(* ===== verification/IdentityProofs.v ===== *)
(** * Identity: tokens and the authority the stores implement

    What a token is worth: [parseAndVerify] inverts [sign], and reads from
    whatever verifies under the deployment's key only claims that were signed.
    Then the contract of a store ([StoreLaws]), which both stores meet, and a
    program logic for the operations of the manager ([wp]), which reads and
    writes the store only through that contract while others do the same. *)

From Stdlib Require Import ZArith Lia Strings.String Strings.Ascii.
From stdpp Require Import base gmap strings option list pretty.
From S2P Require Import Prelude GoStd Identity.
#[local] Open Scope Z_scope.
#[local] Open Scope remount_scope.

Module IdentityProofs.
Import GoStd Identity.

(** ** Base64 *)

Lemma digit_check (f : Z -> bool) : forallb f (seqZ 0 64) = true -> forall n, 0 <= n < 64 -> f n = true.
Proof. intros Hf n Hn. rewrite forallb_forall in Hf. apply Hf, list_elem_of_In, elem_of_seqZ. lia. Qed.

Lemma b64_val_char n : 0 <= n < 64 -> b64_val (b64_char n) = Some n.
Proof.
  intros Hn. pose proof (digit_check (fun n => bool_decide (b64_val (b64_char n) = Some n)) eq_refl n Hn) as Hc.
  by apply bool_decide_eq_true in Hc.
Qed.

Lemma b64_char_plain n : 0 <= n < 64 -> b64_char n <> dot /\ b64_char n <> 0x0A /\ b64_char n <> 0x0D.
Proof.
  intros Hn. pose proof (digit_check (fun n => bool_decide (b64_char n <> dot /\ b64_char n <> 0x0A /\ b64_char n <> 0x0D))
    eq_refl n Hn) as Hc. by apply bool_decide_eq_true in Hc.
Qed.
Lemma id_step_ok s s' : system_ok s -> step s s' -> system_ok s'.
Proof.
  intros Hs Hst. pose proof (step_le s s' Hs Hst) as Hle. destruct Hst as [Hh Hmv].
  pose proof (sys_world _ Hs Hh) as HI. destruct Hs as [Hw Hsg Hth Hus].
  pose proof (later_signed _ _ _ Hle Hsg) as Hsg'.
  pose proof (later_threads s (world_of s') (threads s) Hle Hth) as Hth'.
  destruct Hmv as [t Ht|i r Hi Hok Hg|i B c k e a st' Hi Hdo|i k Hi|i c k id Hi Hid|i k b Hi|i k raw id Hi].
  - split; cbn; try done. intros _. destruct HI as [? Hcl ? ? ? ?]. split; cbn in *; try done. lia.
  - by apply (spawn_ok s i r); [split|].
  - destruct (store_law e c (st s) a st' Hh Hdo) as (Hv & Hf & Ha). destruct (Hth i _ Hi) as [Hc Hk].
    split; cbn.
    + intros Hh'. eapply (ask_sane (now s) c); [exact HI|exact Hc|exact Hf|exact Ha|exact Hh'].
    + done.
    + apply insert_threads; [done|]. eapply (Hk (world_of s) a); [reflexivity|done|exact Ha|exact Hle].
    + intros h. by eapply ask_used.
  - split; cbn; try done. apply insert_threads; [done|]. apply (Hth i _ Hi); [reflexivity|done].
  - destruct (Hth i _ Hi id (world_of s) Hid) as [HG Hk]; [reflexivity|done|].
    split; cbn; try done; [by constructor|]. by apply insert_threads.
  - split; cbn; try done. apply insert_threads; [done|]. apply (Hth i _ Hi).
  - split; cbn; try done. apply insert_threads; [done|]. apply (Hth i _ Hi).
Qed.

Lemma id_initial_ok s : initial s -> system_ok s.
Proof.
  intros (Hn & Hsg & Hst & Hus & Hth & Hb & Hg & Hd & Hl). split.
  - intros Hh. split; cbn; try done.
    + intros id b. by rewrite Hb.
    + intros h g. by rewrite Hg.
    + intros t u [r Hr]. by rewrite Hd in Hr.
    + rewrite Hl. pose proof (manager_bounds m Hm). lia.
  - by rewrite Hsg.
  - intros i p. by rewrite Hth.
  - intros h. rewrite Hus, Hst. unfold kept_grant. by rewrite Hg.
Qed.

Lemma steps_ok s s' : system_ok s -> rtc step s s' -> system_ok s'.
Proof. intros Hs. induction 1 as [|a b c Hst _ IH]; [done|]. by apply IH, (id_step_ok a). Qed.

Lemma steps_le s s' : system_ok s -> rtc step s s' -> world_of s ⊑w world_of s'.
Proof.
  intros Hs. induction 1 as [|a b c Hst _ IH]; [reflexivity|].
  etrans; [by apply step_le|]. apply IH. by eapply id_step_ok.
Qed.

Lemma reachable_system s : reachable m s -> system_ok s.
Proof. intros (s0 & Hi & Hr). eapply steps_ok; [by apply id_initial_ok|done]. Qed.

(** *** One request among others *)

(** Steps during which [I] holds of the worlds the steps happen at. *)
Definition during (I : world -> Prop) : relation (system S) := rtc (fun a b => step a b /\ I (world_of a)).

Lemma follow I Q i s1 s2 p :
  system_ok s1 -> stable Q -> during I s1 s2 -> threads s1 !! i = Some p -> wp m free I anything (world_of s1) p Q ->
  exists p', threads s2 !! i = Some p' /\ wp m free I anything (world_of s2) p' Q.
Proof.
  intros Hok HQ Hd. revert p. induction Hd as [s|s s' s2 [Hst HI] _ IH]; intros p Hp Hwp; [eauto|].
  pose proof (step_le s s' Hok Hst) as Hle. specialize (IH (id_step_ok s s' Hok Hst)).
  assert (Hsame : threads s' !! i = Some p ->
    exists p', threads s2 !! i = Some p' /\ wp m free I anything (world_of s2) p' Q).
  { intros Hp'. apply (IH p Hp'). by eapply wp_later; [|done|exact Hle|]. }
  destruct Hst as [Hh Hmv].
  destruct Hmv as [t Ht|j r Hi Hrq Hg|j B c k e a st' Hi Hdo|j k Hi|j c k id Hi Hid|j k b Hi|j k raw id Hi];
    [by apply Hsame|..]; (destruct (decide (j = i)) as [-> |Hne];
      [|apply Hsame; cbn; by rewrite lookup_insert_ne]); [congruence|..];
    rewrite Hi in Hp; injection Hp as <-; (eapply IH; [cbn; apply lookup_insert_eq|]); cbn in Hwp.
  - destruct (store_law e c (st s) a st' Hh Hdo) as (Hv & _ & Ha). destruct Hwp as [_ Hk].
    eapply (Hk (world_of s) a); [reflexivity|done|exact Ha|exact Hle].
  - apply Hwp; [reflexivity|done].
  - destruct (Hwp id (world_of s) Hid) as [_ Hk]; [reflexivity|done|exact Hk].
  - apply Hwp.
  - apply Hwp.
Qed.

--------

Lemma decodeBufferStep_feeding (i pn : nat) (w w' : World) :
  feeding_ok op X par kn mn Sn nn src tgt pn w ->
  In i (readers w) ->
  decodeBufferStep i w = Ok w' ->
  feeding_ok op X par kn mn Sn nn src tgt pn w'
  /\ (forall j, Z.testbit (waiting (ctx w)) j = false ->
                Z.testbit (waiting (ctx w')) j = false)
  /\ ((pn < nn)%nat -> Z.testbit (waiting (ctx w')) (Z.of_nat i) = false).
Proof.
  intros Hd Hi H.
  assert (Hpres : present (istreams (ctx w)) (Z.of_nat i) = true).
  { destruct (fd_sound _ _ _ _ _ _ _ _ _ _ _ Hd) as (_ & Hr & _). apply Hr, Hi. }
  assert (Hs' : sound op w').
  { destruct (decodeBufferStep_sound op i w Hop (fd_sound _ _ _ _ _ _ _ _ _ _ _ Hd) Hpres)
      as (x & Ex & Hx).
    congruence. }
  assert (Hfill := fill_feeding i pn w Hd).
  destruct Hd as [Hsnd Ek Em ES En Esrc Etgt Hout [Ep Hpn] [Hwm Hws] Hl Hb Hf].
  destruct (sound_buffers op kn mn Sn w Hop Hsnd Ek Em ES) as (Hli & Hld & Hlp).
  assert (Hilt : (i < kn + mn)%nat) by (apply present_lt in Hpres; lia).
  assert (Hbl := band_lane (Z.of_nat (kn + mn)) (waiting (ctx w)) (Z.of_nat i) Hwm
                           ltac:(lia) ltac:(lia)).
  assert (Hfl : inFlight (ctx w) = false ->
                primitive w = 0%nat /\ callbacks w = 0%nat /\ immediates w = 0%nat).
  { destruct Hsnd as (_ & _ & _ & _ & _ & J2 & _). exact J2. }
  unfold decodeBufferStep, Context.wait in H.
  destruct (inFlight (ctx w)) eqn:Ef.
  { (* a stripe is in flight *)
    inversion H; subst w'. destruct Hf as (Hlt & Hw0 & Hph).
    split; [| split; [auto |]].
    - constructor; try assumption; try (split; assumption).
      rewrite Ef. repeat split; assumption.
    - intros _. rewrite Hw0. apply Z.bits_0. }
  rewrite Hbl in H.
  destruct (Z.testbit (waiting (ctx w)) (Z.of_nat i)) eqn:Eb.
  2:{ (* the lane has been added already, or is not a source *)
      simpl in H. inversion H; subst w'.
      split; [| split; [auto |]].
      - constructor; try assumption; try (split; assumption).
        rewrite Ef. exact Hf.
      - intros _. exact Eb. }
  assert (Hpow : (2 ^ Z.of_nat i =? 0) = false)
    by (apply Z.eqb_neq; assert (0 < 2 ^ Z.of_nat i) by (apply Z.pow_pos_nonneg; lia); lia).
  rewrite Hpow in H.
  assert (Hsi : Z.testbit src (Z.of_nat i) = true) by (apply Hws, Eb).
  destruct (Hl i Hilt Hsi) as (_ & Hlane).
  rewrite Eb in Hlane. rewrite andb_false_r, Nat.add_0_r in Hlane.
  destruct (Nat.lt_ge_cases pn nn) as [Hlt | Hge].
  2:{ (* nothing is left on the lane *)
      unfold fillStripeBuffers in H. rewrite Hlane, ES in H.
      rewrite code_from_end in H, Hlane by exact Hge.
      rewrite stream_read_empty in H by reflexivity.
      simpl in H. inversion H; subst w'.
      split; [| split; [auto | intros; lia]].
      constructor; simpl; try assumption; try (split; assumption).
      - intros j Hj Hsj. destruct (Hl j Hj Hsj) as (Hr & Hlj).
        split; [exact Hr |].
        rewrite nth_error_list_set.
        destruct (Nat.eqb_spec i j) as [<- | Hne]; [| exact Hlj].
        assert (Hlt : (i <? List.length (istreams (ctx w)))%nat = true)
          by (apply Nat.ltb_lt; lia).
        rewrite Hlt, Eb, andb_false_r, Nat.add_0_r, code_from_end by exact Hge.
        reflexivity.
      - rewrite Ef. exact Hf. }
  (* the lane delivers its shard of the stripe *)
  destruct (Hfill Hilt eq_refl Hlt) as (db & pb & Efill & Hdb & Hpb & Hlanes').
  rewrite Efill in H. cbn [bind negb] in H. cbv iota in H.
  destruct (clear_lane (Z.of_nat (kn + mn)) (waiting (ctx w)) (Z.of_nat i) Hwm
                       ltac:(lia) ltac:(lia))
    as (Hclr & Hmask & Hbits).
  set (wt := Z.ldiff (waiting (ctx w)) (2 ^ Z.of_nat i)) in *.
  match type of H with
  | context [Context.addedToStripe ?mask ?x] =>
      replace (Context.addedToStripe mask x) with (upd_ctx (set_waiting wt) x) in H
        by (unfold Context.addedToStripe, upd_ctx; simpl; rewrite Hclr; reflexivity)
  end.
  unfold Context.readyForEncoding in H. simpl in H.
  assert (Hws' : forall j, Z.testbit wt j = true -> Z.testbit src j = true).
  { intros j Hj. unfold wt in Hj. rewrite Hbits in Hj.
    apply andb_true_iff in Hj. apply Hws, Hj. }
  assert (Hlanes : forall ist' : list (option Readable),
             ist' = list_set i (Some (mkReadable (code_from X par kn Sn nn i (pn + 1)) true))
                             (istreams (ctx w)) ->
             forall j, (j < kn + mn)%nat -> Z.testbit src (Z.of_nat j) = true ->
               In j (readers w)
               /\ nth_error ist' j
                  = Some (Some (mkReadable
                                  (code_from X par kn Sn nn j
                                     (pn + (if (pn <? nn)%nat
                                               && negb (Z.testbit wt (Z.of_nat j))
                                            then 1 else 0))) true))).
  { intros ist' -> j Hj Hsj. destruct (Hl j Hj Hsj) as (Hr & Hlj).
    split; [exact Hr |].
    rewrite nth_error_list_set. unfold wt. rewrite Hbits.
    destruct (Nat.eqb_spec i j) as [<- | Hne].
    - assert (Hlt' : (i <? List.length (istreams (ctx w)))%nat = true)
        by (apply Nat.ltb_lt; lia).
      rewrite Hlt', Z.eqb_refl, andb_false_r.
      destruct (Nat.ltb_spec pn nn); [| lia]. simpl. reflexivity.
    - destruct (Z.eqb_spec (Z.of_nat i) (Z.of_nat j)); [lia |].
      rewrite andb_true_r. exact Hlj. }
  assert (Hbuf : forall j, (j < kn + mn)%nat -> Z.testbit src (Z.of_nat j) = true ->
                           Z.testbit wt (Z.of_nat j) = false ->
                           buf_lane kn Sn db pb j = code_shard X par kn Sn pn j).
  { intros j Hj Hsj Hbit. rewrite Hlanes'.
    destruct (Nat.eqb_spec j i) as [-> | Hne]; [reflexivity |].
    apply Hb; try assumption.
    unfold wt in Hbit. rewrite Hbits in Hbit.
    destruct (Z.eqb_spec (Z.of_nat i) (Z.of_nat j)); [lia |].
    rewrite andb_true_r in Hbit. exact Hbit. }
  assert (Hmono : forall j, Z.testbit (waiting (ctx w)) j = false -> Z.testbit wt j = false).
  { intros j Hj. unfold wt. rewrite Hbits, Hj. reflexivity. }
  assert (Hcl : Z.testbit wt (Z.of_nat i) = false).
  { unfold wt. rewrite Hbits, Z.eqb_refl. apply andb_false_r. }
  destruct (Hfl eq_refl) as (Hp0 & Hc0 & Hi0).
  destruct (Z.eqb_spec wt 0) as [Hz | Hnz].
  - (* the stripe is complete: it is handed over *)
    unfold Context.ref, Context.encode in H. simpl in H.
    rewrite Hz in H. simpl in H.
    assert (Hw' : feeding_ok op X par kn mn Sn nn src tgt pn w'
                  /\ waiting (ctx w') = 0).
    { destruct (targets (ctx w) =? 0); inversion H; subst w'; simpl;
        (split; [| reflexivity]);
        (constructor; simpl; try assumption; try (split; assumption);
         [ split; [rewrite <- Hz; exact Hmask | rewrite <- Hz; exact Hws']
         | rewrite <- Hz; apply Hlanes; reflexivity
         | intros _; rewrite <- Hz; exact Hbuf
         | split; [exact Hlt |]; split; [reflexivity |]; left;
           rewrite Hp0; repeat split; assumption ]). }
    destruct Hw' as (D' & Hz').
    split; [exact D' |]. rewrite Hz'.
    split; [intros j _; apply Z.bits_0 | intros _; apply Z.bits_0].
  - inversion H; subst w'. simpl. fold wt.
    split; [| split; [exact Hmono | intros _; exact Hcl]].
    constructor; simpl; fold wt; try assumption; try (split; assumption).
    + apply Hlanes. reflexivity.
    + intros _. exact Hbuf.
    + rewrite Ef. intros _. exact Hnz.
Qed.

--------

• **WHAT TO PRODUCE**:
What is needed is an exact copy of the lines above, from the one containing "decodeBufferStep i w = Ok w' ->" through the one containing "w')) (Z.of_nat i) = false).", with nothing added.

• **SOLUTION FOR THIS PROBLEM**:
  decodeBufferStep i w = Ok w' ->
  feeding_ok op X par kn mn Sn nn src tgt pn w'
  /\ (forall j, Z.testbit (waiting (ctx w)) j = false ->
                Z.testbit (waiting (ctx w')) j = false)
  /\ ((pn < nn)%nat -> Z.testbit (waiting (ctx w')) (Z.of_nat i) = false).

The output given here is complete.